DIRECTIONS
In the lines below, look for "Hsat". Copy each line where it appears.

--------------------------------------------------

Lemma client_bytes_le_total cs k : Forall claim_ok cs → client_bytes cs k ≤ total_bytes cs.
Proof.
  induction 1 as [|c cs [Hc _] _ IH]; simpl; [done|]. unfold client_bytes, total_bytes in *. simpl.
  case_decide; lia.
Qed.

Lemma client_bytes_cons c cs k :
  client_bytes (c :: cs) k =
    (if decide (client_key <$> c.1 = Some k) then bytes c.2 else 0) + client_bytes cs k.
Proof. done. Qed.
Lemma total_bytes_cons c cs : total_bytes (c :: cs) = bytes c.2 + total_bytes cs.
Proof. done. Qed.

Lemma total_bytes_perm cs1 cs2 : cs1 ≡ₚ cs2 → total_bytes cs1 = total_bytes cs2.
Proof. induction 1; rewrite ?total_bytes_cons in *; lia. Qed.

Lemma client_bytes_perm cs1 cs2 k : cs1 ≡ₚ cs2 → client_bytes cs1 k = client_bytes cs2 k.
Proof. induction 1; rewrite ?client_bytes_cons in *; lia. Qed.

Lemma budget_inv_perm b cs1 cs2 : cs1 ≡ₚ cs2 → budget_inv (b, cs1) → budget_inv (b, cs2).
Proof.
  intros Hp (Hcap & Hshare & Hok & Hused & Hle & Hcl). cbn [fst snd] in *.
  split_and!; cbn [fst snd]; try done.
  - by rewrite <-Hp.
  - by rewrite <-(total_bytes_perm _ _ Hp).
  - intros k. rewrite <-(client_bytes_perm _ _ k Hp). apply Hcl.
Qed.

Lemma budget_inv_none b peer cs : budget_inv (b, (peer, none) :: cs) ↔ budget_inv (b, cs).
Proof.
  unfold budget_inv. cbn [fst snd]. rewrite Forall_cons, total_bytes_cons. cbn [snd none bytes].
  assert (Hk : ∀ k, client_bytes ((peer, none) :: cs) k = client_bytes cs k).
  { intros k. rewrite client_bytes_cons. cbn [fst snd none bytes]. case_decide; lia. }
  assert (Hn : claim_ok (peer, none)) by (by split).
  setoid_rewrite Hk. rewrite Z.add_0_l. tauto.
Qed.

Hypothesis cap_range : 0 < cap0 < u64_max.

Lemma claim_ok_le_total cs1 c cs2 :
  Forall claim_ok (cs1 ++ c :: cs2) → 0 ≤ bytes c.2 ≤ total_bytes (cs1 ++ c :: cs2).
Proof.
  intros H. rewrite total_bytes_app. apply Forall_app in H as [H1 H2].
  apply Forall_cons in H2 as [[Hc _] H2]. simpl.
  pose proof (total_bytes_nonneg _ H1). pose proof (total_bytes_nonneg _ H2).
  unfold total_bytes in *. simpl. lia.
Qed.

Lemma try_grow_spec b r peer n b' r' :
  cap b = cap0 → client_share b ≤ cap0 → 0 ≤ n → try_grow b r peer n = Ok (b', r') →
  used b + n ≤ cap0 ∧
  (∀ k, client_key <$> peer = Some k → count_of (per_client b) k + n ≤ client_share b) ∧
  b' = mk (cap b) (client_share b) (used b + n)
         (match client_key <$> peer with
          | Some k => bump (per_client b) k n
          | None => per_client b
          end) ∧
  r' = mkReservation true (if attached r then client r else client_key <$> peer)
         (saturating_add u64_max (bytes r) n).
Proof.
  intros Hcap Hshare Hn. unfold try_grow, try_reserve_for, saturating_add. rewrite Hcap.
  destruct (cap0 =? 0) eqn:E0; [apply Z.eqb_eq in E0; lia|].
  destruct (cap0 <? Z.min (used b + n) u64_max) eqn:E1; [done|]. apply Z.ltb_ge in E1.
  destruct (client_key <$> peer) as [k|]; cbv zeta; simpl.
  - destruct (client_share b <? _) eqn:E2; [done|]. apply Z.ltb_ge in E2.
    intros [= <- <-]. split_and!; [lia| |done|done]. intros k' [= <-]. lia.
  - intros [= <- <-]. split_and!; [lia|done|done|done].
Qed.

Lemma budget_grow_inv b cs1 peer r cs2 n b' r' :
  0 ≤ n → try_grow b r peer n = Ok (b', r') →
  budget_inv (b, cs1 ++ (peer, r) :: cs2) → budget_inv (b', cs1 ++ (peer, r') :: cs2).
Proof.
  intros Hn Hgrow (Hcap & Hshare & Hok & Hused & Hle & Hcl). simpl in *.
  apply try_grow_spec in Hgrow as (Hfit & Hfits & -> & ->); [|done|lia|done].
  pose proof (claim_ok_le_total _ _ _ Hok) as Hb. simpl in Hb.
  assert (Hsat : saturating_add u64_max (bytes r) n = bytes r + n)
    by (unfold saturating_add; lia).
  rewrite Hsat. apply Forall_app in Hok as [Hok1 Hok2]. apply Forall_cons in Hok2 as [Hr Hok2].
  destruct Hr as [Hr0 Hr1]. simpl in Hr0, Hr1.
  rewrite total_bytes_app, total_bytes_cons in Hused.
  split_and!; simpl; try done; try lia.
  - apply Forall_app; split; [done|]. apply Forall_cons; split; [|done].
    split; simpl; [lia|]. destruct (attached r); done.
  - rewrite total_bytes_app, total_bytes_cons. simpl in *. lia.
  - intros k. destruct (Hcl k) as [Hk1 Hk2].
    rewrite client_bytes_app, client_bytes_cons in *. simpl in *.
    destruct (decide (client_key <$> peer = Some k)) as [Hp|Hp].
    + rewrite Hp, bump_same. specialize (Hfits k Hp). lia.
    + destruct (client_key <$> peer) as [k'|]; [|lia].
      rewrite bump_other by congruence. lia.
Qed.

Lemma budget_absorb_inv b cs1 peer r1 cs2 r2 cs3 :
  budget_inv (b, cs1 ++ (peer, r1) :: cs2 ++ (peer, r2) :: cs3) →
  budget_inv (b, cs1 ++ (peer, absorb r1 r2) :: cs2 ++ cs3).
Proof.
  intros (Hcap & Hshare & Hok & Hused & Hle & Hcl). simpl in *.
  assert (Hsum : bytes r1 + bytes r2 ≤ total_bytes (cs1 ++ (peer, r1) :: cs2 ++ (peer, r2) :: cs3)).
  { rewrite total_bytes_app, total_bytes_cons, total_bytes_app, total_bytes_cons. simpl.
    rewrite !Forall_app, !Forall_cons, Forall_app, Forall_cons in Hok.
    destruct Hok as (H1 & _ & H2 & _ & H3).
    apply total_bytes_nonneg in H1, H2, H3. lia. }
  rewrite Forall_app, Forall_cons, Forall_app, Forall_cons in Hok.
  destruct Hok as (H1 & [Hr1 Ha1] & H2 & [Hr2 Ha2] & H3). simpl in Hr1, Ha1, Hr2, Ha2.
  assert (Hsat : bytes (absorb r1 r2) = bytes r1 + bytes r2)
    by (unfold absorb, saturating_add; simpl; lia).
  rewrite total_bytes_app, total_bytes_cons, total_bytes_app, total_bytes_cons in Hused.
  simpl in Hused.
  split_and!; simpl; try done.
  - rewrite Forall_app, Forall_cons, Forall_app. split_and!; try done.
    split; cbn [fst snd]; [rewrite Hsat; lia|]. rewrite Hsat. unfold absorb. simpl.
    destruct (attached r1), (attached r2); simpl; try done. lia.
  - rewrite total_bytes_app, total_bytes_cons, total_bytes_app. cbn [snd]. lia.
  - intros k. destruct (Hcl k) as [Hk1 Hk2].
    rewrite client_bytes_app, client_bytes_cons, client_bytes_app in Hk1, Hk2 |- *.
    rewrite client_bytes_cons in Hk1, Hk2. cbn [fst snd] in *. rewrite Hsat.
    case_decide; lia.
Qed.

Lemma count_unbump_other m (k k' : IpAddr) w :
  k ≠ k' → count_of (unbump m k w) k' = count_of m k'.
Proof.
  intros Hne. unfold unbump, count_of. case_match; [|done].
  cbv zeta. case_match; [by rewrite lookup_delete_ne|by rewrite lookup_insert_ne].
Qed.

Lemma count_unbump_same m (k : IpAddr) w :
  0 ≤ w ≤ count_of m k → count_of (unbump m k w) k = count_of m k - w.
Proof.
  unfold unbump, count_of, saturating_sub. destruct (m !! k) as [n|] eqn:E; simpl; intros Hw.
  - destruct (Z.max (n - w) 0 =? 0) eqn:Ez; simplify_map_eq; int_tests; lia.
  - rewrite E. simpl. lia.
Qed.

--------------------------------------------------

ANSWER TO THE EXERCISE
  assert (Hsat : saturating_add u64_max (bytes r) n = bytes r + n)
  rewrite Hsat. apply Forall_app in Hok as [Hok1 Hok2]. apply Forall_cons in Hok2 as [Hr Hok2].
  assert (Hsat : bytes (absorb r1 r2) = bytes r1 + bytes r2)
    split; cbn [fst snd]; [rewrite Hsat; lia|]. rewrite Hsat. unfold absorb. simpl.
    rewrite client_bytes_cons in Hk1, Hk2. cbn [fst snd] in *. rewrite Hsat.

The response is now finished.